Abstract:
Each country has developed, according to the needs and specificity of the environment where the companies operate
their businesses, its own corporate governance system. At global level, there are two main models of corporate
governance taken into account: the shareholder system (United Kingdom, USA); the stakeholder system (Japan, most
Latin and Continental European countries). The German company Bayer AG has adopted the stakeholder model to form
its corporate governance system and, therefore, does not limit itself to the protection of stakeholders, as in the case of
the English-American area A specific feature of the German corporate law is the separation between the Management
Board ("Vorstand") and the Supervisory Board ("Aufsichtsrat").
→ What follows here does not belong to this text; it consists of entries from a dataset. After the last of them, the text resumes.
(** * Shoe collection analyzer: a shallow embedding of [shoe_agg.py]

    The first half of the file is the model, in the order of the source:

    - [Py]: the Python built-ins the program calls on text and numbers
      ([str.strip], [str.capitalize], [str.split], [str.startswith],
      [int], [float], [file.readlines]), and the printing of numbers;
    - the effect monad [M]: a world (terminal flag, standard input, file
      system, standard output, rendering and file effects) threaded
      through computations that may raise a Python exception;
    - the two collectors [read_shoe_data_from_file] and [get_shoe_data];
    - the table side: [create_dataframe], the brand by usage cross
      tabulation of [analyze_shoes], [to_csv], modelled after pandas;
    - [create_template_file], [analyze_shoes] and [main];
    - the vocabulary of the statements.

    The second half holds the proofs: the file collector row by row, the
    interactive collector through weakest preconditions, the cross
    tabulation, the printing and reading of floats, the CSV export read
    back, the template, and the runs of [main] with the ways they can
    end.

    Text is modelled as strings of 7-bit ASCII characters carried in
    [ascii]; code points from 128 on are outside the model (they are
    treated as caseless, non-blank letters).  A float is modelled by the
    exact decimal value its literal denotes; CPython rounds that value to
    the nearest binary64, which the model leaves out (the two agree on
    equality for literals of at most 15 significant digits within the
    binary64 range).  [int] follows CPython 3.11: a literal of more than
    4300 digits is rejected.

    Two things the program meets come from outside its text and are
    fields of the world: the room the interpreter's recursion limit
    leaves for the nested calls of [get_shoe_data], and what the plotting
    libraries raise while [analyze_shoes] draws a frame.  The order of
    equal totals in the cross tabulation is that of a stable sort; pandas
    asks numpy for its default sort, which need not keep it when more
    than sixteen brands are ranked. *)

From Stdlib Require Import List String Ascii Bool Arith ZArith NArith.
From Stdlib Require Import Lia Permutation Sorted OrdersEx RelationClasses.
Import ListNotations.

Open Scope string_scope.
Open Scope bool_scope.
Open Scope nat_scope.

(* ================================================================== *)
(** * Python built-ins *)
(* ================================================================== *)

Module Py.

Definition LF : ascii := "010"%char.
Definition CR : ascii := "013"%char.

(** [str.isspace] on one character, below code point 128: tab, line feed,
    vertical tab, form feed, carriage return, the four separators
    0x1c..0x1f and the space. *)
Definition isspace (c : ascii) : bool :=
  let n := nat_of_ascii c in
  ((9 <=? n) && (n <=? 13)) || ((28 <=? n) && (n <=? 32)).

Definition isupper (c : ascii) : bool :=
  let n := nat_of_ascii c in (65 <=? n) && (n <=? 90).

Definition islower (c : ascii) : bool :=
  let n := nat_of_ascii c in (97 <=? n) && (n <=? 122).

Definition isdigit (c : ascii) : bool :=
  let n := nat_of_ascii c in (48 <=? n) && (n <=? 57).

Definition to_upper (c : ascii) : ascii :=
  if islower c then ascii_of_nat (nat_of_ascii c - 32) else c.

Definition to_lower (c : ascii) : ascii :=
  if isupper c then ascii_of_nat (nat_of_ascii c + 32) else c.

(** [str.lower]. *)
Fixpoint lower (s : string) : string :=
  match s with
  | EmptyString => EmptyString
  | String c s' => String (to_lower c) (lower s')
  end.
Lemma melt_wide n k entry ids :
  k <> 0 ->
  melt (wide n k entry ++ [("rowid", ids)]) "rowid" "group" "estimate" =
    Return
      [ ("rowid", mkSeries (dt ids) (concat (repeat (vals ids) k)));
        ("group", mkSeries Utf8 (concat (map (fun j => repeat (CStr (str j)) n) (seq 0 k))));
        ("estimate",
         mkSeries (match k with O => Null | S _ => Float64 end)
           (concat (map (fun j => map (fun i => CFloat (entry i j)) (seq 0 n)) (seq 0 k)))) ].
Proof.
  intros Hk. unfold melt. rewrite get_column_fresh by apply wide_fresh.
  rewrite filter_fresh by apply wide_fresh.
  assert (E1 : map (fun _ : string * Series => vals ids) (wide n k entry)
               = repeat (vals ids) k).
  { rewrite map_const. unfold wide. now rewrite length_map, length_seq. }
  assert (E2 : map (fun c : string * Series => repeat (CStr (fst c)) (length (vals (snd c))))
                 (wide n k entry)
               = map (fun j => repeat (CStr (str j)) n) (seq 0 k)).
  { unfold wide. rewrite map_map. apply map_ext. intros j. cbn.
    now rewrite length_map, length_seq. }
  assert (E3 : map (fun c : string * Series => vals (snd c)) (wide n k entry)
               = map (fun j => map (fun i => CFloat (entry i j)) (seq 0 n)) (seq 0 k)).
  { unfold wide. now rewrite map_map. }
  assert (Hw : exists first rest,
             wide n k entry = first :: rest /\ dt (snd first) = Float64).
  { destruct k as [|k]; [congruence|]. eexists _, _. split; reflexivity. }
  destruct Hw as (first & rest & Hw & Hdt).
  rewrite Hw in E1, E2, E3 |- *. cbv beta iota zeta. rewrite E1, E2, E3, Hdt.
  destruct k as [|k]; [congruence | reflexivity].
Qed.

(** A table whose only column is the identifier has nothing to melt. *)
Lemma melt_no_value_column (ids : Series) :
  melt [("rowid", ids)] "rowid" "group" "estimate" =
    Raise (PanicException "melt: no value column").
Proof. reflexivity. Qed.

Lemma concat_repeat_fits (l : list cell) (k : nat) :
  forallb fits_int32 l = true -> forallb fits_int32 (concat (repeat l k)) = true.
Proof.
  intros Hl. induction k as [|k IH]; [reflexivity|].
  cbn. now rewrite forallb_app, Hl, IH.
Qed.

Lemma cast_rowid_first (s : Series) (rest : DataFrame) :
  forallb fits_int32 (vals s) = true ->
  cast_rowid (("rowid", s) :: rest) = Return (("rowid", mkSeries Int32 (vals s)) :: rest).
Proof.
  intros Hs. unfold cast_rowid, cast_int32. cbn [get_column].
  rewrite decide_True by reflexivity. rewrite Hs. unfold with_columns. cbn [height vals].
  rewrite decide_True by reflexivity. cbn [put_column].
  now rewrite decide_True by reflexivity.
Qed.

Lemma cast_rowid_first_inv (s : Series) (rest df : DataFrame) :
  cast_rowid (("rowid", s) :: rest) = Return df ->
  forallb fits_int32 (vals s) = true.
Proof.
  unfold cast_rowid, cast_int32. cbn [get_column].
  rewrite decide_True by reflexivity.
  destruct (forallb fits_int32 (vals s)); [reflexivity | discriminate].
Qed.

(** *** The three kinds of backend output *)

Section GetPredict.
Variable dmatrices : pyval -> DataFrame -> result (ndarray * ndarray).
Variables (self : adapter sm_results) (params : ndarray) (newdata : newdata_arg).
Variable w : list string.

Lemma get_predict_unfold :
  get_predict dmatrices self params newdata w =
    match backend_output dmatrices self params newdata with
    | Raise e => (Raise e, w)
    | Return (Nd1 v) =>
        (match newdata_rows newdata with
         | Return n =>
             match frame_of_rowid_estimate n v with
             | Return df => cast_rowid df
             | Raise e => Raise e
             end
         | Raise e => Raise e
         end, w)
    | Return (Nd2 n k entry) =>
        (match series_range_int32 n with
         | Return rowid =>
             match with_columns (rename (colnames k) (frame_of_array n k entry))
                     "rowid" rowid with
             | Return df =>
                 match melt df "rowid" "group" "estimate" with
                 | Return long => cast_rowid long
                 | Raise e => Raise e
                 end
             | Raise e => Raise e
             end
         | Raise e => Raise e
         end, w)
    | Return _ => (Raise (ValueError predict_rank_message), w)
    end.
Proof.
  unfold get_predict, backend_output, bind, lift, ret, raise.
  destruct newdata as [a|df].
  - destruct (sm_predict _ params a) as [[x|v|n k entry|d1 d2 d3 rest]|e];
      try reflexivity.
    + destruct (newdata_rows (NewArray a)) as [n|e]; [|reflexivity].
      now destruct (frame_of_rowid_estimate n v).
    + destruct (series_range_int32 n) as [rowid|e]; [|reflexivity].
      destruct (with_columns _ "rowid" rowid) as [df|e]; [|reflexivity].
      now destruct (melt df "rowid" "group" "estimate").
  - destruct (dmatrices _ df) as [[y exog]|e]; [|reflexivity]. cbn [snd].
    destruct (sm_predict _ params exog) as [[x|v|n k entry|d1 d2 d3 rest]|e];
      try reflexivity.
    + destruct (newdata_rows (NewFrame df)) as [n|e]; [|reflexivity].
      now destruct (frame_of_rowid_estimate n v).
    + destruct (series_range_int32 n) as [rowid|e]; [|reflexivity].
      destruct (with_columns _ "rowid" rowid) as [df'|e]; [|reflexivity].
      now destruct (melt df' "rowid" "group" "estimate").
Qed.

Lemma get_predict_rank1 (v : list float) :
  backend_output dmatrices self params newdata = Return (Nd1 v) ->
  newdata_rows newdata = Return (length v) ->
  (Z.of_nat (length v) <= int32_max + 1)%Z ->
  get_predict dmatrices self params newdata w = (Return (short_table v), w).
Proof.
  intros Hp Hn Hfit. rewrite get_predict_unfold, Hp, Hn.
  unfold frame_of_rowid_estimate. rewrite decide_True by reflexivity.
  rewrite cast_rowid_first; [reflexivity|]. now apply range_fits.
Qed.

Lemma get_predict_rank2 (n k : nat) (entry : nat -> nat -> float) :
  backend_output dmatrices self params newdata = Return (Nd2 n k entry) ->
  1 <= k ->
  (Z.of_nat n <= int32_max + 1)%Z ->
  get_predict dmatrices self params newdata w = (Return (long_table n k entry), w).
Proof.
  intros Hp Hk Hfit. rewrite get_predict_unfold, Hp.
  rewrite (proj2 (series_range_int32_spec n _) (conj Hfit eq_refl)).
  rewrite rename_frame_of_array.
  rewrite with_columns_fresh; [| apply wide_fresh |].
  - rewrite melt_wide by lia. cbn [dt vals]. rewrite cast_rowid_first; [reflexivity|].
    cbn [vals]. apply concat_repeat_fits. now apply range_fits.
  - right. rewrite wide_height by lia. cbn [vals].
    unfold range. now rewrite !length_map, length_seq.
Qed.

(** A matrix without any column gives no table: [melt] has no value
    column to work on. *)
Lemma get_predict_rank2_no_column (n : nat) (entry : nat -> nat -> float) :
  backend_output dmatrices self params newdata = Return (Nd2 n 0 entry) ->
  exists e, get_predict dmatrices self params newdata w = (Raise e, w).
Proof.
  intros Hp. rewrite get_predict_unfold, Hp.
  destruct (series_range_int32 n) as [rowid|e]; [|eauto].
  cbn. eauto.
Qed.

(** A matrix for which a table is returned has a column, its rows fit
    the Int32 [rowid], and the table is its long table. *)
Lemma get_predict_rank2_inv (n k : nat) (entry : nat -> nat -> float)
    (df : DataFrame) (w' : list string) :
  backend_output dmatrices self params newdata = Return (Nd2 n k entry) ->
  get_predict dmatrices self params newdata w = (Return df, w') ->
  1 <= k /\ (Z.of_nat n <= int32_max + 1)%Z /\ df = long_table n k entry /\ w' = w.
Proof.
  intros Hp Hget.
  destruct k as [|k].
  { destruct (get_predict_rank2_no_column n entry Hp) as [e He].
    rewrite He in Hget. discriminate. }
  destruct (series_range_int32 n) as [rowid|e] eqn:Hrange.
  - apply series_range_int32_spec in Hrange as [Hfit _].
    rewrite (get_predict_rank2 n (S k) entry Hp ltac:(lia) Hfit) in Hget.
    injection Hget as <- <-. repeat split; [lia | exact Hfit].
  - rewrite get_predict_unfold, Hp, Hrange in Hget. discriminate.
Qed.
End GetPredict.
(* ===================================================================== *)
(** ** [trigger]: the properties of the specification *)
(* ===================================================================== *)

(** C2 (amended): when the [run] of node X failed after its last attempt
    and Y lists X among its dependencies, [execute] of Y is not invoked and
    the final context has no key Y; and every node that in this run is
    enabled and succeeds, as does every node it depends on directly or
    not, has its [execute] invoked and its [run] resolved, and the result
    is under its id in the final context when no update of the context was
    rejected; the final context is what [trigger] resolves to. *)
Theorem failure_blocks_only_dependents r status0 queue0 schedule t s X Y :
  built r → trigger r status0 queue0 schedule = Some t → final t = Some s →
  failed_in s X →
  depends_on (WorkflowRunner.nodeDependencies r) Y X →
  Y ∈ JsMap.keys (WorkflowRunner.nodes r) →
  (¬ executed_in s Y ∧ object s !! Y = None)
  ∧ (∀ Z, Z ∈ JsMap.keys (WorkflowRunner.nodes r) → unobstructed r s Z →
       ∃ c v, c ∈ calls s ∧ call_id c = Z
         ∧ 0 < Node.executeCalls (call_result c)
         ∧ Node.settled (call_result c) = Some (Returned v)
         ∧ (queueRejected s = None → object s !! Z = Some v))
  ∧ (∀ c, promise t = Returned c → c = object s).
Proof.
  intros Hb Ht Hs Hx Hd HY.
  destruct (trigger_final r _ _ _ _ _ Ht Hs) as (s0 & H0 & He & Hover & ->).
  pose proof (run_invariant r (built_runnable r Hb) _ _ _ _ _ H0 He) as Hinv.
  pose proof (over_exited r s Hinv Hover) as Hl.
  destruct (failed_blocks r Hb s X Y Hinv Hx Hd HY) as [Hcalls Ho].
  split; [|split].
  - split; [|done]. intros (c & Hc & Hid & _). by eapply Hcalls.
  - intros Z HZ Hun.
    pose proof (exited_unobstructed r Hb s Z Hinv Hl HZ Hun) as Hin.
    destruct (completed_unobstructed r s Z Hinv Hin Hun)
      as (c & v & ? & ? & ? & ? & ? & ?).
    by exists c, v.
  - intros c. by apply promise_object.
Qed.

Lemma failing_branch_built : built (runner_of failing_branch quiet_hook).
Proof.
  eapply (runner_of_built failing_branch quiet_hook).
  - unfold failing_branch. repeat apply constructed_addNode.
    by apply (constructed_new None).
  - vm_compute. reflexivity.
Qed.

Lemma failure_blocks_only_dependents_witness :
  ∃ t s, trigger (runner_of failing_branch quiet_hook) ∅ None
           failing_branch_schedule = Some t
    ∧ final t = Some s
    ∧ failed_in s "X"
    ∧ (¬ executed_in s "Y" ∧ object s !! "Y" = None)
    ∧ object s !! "Z" = Some (JStr "z").
Proof.
  set (r := runner_of failing_branch quiet_hook).
  destruct (trigger r ∅ None failing_branch_schedule) as [t|] eqn:Ht;
    [|vm_compute in Ht; discriminate Ht].
  destruct (final t) as [s|] eqn:Hs;
    [|vm_compute in Ht; injection Ht as <-; discriminate Hs].
  assert (failed_in s "X") as Hx.
  { vm_compute in Ht. injection Ht as <-. injection Hs as <-.
    eexists _, _. split_and!; [left|reflexivity..]. }
  assert (depends_on (WorkflowRunner.nodeDependencies r) "Y" "X") as Hd
    by (vm_compute; left).
  assert ("Y" ∈ JsMap.keys (WorkflowRunner.nodes r)) as HY
    by (vm_compute;
        repeat first [apply list_elem_of_here|apply list_elem_of_further]).
  destruct (failure_blocks_only_dependents r ∅ None failing_branch_schedule
              t s "X" "Y" failing_branch_built Ht Hs Hx Hd HY)
    as (HnY & HZ & _).
  destruct (HZ "Z") as (c & v & _ & _ & _ & _ & Ho).
  - vm_compute. repeat first [apply list_elem_of_here|apply list_elem_of_further].
  - intros c Hc [Hid|Hp].
    + clear - Ht Hs Hc Hid.
      vm_compute in Ht. injection Ht as <-. injection Hs as <-.
      cbn [calls] in Hc.
      repeat (apply elem_of_cons in Hc as [->|Hc];
              [first [reflexivity|discriminate Hid]|]).
      by apply elem_of_nil in Hc.
    + exfalso. inversion Hp as [? ? Hz|? z ? Hz]; subst;
        vm_compute in Hz; by apply elem_of_nil in Hz.
  - assert (queueRejected s = None) as Hj.
    { clear - Ht Hs. vm_compute in Ht. injection Ht as <-.
      by injection Hs as <-. }
    specialize (Ho Hj). exists t, s.
    split; [reflexivity|]. split; [exact Hs|]. split; [exact Hx|].
    split; [exact HnY|]. rewrite Ho. f_equal. clear - Ht Hs Ho.
    vm_compute in Ht. injection Ht as <-. injection Hs as <-.
    vm_compute in Ho. by injection Ho as <-.
Defined.

(** C8: X fails, Y depends on X, Z stands alone, and the overall completion
    hook throws.  The failure of X is recorded in the error list and the
    hook is invoked once with the final context and that list, but
    [trigger] does not resolve: it rejects with what the hook threw. *)
Theorem throwing_hook_rejects_trigger :
  let r := runner_of failing_branch throwing_hook in
  ∃ t s ne,
    trigger r ∅ None failing_branch_schedule = Some t
    ∧ final t = Some s
    ∧ failed_in s "X"
    ∧ errors s = [ne] ∧ ne_id ne = "X" ∧ ne_error ne = Error "X failed"
    ∧ hookCalls t = [(object s, Some (errors s))]
    ∧ promise t = Threw (ThrowError (Error "hook failed")).
Proof.
  simpl. eexists _, _, _. split; [vm_compute; reflexivity|].
  split; [reflexivity|]. split.
  { eexists _, _. split_and!; [left|reflexivity..]. }
  split_and!; reflexivity.
Qed.

(** C10 (counterexample): a context factory that resolves to [0] sets the
    initial key of the final context to [0]. *)
Lemma factory_zero_is_kept : ¬ falsy_seed_leaves_initial_undefined.
Proof.
  intros H.
  set (r := runner_of factory_zero no_hook).
  assert (built r) as Hb.
  { eapply (runner_of_built factory_zero no_hook).
    - unfold factory_zero. apply constructed_addNode.
      by apply (constructed_new
        (Some {| Workflow.contextValue := None;
                 Workflow.contextFactory := Some (IsFun (Returned (int 0))) |})).
    - vm_compute. reflexivity. }
  destruct (trigger r ∅ None one_node_schedule) as [t|] eqn:Ht;
    [|vm_compute in Ht; discriminate Ht].
  destruct (promise t) as [c|x] eqn:Hp;
    [|vm_compute in Ht; injection Ht as <-; discriminate Hp].
  assert (c !! "initial" = Some JUndefined) as Hc.
  { eapply (H r ∅ None one_node_schedule t c (int 0) Hb);
      [done|by right|done..]. }
  vm_compute in Ht. injection Ht as <-. injection Hp as <-.
  vm_compute in Hc. discriminate Hc.
Qed.

Lemma reset_Returned v o :
  Context.reset v = Returned o →
  o = {[ "initial" := match v with JNull => JUndefined | _ => v end ]}.
Proof.
  unfold Context.reset.
  destruct v; try (by intros [= <-]); simpl;
    (destruct freezing; [done|by intros [= <-]]).
Qed.

(** C10 (amended): [Context.reset] maps [null], like [undefined], to
    [{ initial: undefined }].  In the final context that [trigger] of a
    built workflow resolves to, the initial key is [undefined] when the
    context value of the runner is falsy, the value itself when it is
    truthy, and, with a context factory, the value the factory resolves
    to, falsy or not, except that [null] becomes [undefined]. *)
Theorem context_seeding r status0 queue0 schedule t c :
  built r → trigger r status0 queue0 schedule = Some t →
  promise t = Returned c →
  Context.reset JNull = Context.reset JUndefined
  ∧ match WorkflowRunner.contextValueOrFactory r with
    | NotFun v => c !! "initial" = Some (if truthy v then v else JUndefined)
    | IsFun (Returned v) =>
        c !! "initial" = Some (match v with JNull => JUndefined | _ => v end)
    | IsFun (Threw _) => False
    end.
Proof.
  intros Hb Ht Hp. split; [done|].
  pose proof (init_built r Hb status0 queue0) as Hi.
  unfold trigger in Ht.
  destruct (seed r) as [o|x] eqn:Hseed.
  2:{ rewrite Hi in Ht. injection Ht as <-. discriminate Hp. }
  assert (o ⊆ c) as Hsub.
  { destruct Hi as (s0 & H0 & <- & _). rewrite H0 in Ht.
    destruct (exec r s0 schedule) as [s|] eqn:He; [|done].
    destruct (is_over s) eqn:Hover; [|done]. injection Ht as <-.
    pose proof (run_invariant r (built_runnable r Hb) _ _ _ _ _ H0 He) as Hinv.
    pose proof (over_exited r s Hinv Hover) as Hl.
    apply (promise_object r Hb s c Hl) in Hp as ->.
    eapply (exec_object_grows r (built_runnable r Hb)); [|exact He].
    by eapply (init_consistent r (built_runnable r Hb)). }
  unfold seed in Hseed.
  destruct (WorkflowRunner.contextValueOrFactory r) as [[v|x]|v]; simpl in *.
  - apply reset_Returned in Hseed as ->.
    eapply lookup_weaken; [|exact Hsub]. by rewrite lookup_singleton_eq.
  - done.
  - destruct (truthy v) eqn:Hv.
    + apply reset_Returned in Hseed as ->.
      eapply lookup_weaken; [|exact Hsub]. rewrite lookup_singleton_eq.
      by destruct v.
    + injection Hseed as <-. eapply lookup_weaken; [|exact Hsub].
      unfold idle_object. by rewrite lookup_singleton_eq.
Qed.

Lemma context_seeding_witness :
  ∃ t c, Workflow.new
           (Some {| Workflow.contextValue := Some (NotFun (int 0));
                    Workflow.contextFactory := None |})
         = Ok (Workflow.with_context (NotFun (int 0)))
    ∧ trigger (runner_of value_zero no_hook) ∅ None one_node_schedule = Some t
    ∧ promise t = Returned c
    ∧ c !! "initial" = Some JUndefined.
Proof.
  set (r := runner_of value_zero no_hook).
  assert (built r) as Hb.
  { eapply (runner_of_built value_zero no_hook).
    - unfold value_zero. apply constructed_addNode.
      by apply (constructed_new
        (Some {| Workflow.contextValue := Some (NotFun (int 0));
                 Workflow.contextFactory := None |})).
    - vm_compute. reflexivity. }
  destruct (trigger r ∅ None one_node_schedule) as [t|] eqn:Ht;
    [|vm_compute in Ht; discriminate Ht].
  destruct (promise t) as [c|x] eqn:Hp;
    [|vm_compute in Ht; injection Ht as <-; discriminate Hp].
  destruct (context_seeding r ∅ None one_node_schedule t c Hb Ht Hp) as [_ H].
  assert (WorkflowRunner.contextValueOrFactory r = NotFun (int 0)) as E
    by reflexivity.
  rewrite E in H. clear E.
  exists t, c. split; [reflexivity|]. split; [reflexivity|].
  split; [exact Hp|exact H].
Defined.

Lemma hooked_built : built (runner_of hooked no_hook).
Proof.
  eapply (runner_of_built hooked no_hook).
  - unfold hooked. repeat apply constructed_addNode.
    by apply (constructed_new None).
  - vm_compute. reflexivity.
Qed.

Lemma snapshots_only_grow_witness :
  ∃ s0 s e1 e2,
    init (runner_of hooked no_hook) ∅ None = Returned s0
    ∧ exec (runner_of hooked no_hook) s0 hooked_schedule = Some s
    ∧ events s = [e1; e2]
    ∧ ev_context e1 !! "A" = Some (int 1)
    ∧ ev_context e2 !! "A" = Some (int 1).
Proof.
  set (r := runner_of hooked no_hook).
  destruct (init r ∅ None) as [s0|] eqn:H0; [|vm_compute in H0; discriminate H0].
  destruct (exec r s0 hooked_schedule) as [s|] eqn:He.
  2:{ vm_compute in H0. injection H0 as <-. vm_compute in He.
      discriminate He. }
  destruct (snapshots_only_grow r ∅ None s0 hooked_schedule s hooked_built H0 He)
    as (Hgrow & _ & _).
  assert (∃ e1 e2, events s = [e1; e2]
                   ∧ ev_context e1 !! "A" = Some (int 1)) as (e1 & e2 & Hev & HA).
  { vm_compute in H0. injection H0 as <-. vm_compute in He.
    injection He as <-. eexists _, _. split; reflexivity. }
  exists s0, s, e1, e2. split; [reflexivity|]. split; [exact He|].
  split; [exact Hev|]. split; [exact HA|].
  apply (Hgrow 0 1 e1 e2 "A" (int 1)); [lia| | |exact HA];
    rewrite Hev; reflexivity.
Defined.
(* ===================================================================== *)
(** ** [Node]: how [run] ends, and the constructor's errors *)
(* ===================================================================== *)

Lemma round_double_pos y : (0 < y)%N → (0 < Node.round_double y)%N.
Proof.
  intros Hy. unfold Node.round_double.
  destruct (N.leb_spec y two53) as [|Hbig]; [done|].
  set (unit := (2 ^ (N.log2 y - 52))%N).
  assert (0 < unit)%N as Hu by (apply N.neq_0_lt_0, N.pow_nonzero; lia).
  assert (unit ≤ y)%N as Hle.
  { etrans; [apply N.pow_le_mono_r with (c := N.log2 y); lia|].
    by apply N.log2_spec. }
  assert (0 < y / unit)%N as Hq by (apply N.div_str_pos; lia).
  repeat case_match; nia.
Qed.

Lemma plus_one_pos x : 0 < Node.plus_one x.
Proof.
  unfold Node.plus_one.
  pose proof (round_double_pos (N.of_nat x + 1) ltac:(lia)). lia.
Qed.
This two-tier management system is also adopted by
Bayer AG. It is rigorously forbidden to the members of one board to be, also, members of the other board. The German
Supervisory Boards are unique due to the German law of co-determination, according to which it is mandatory for these
boards to be composed by an equal number of representatives of stakeholders and employees. The role of Bayer AG
Supervisory Board (formed by 20 members) is to monitor and guide the Management Board. In order to increase its
efficiency in task fulfillment, Bayer AG Supervisory Board set up five committees – the Presidial Committee, the Audit
Committee, the Human Resources Committee, the Nominations Committee and the Innovation Committee. The
Supervisory Board operate in compliance with the German Stock Corporation Act and the German Corporate
Governance Code. In average, the Supervisory Board has about 13 members and 2,3 committees. In the case of Bayer
AG company, the Management Board is composed only by intern directors, having the role of company management
and representation, while the Supervisory Board is formed exclusively by external directors. Obviously, the share
structure is of concentrate type, thus supporting the long term investment horizons.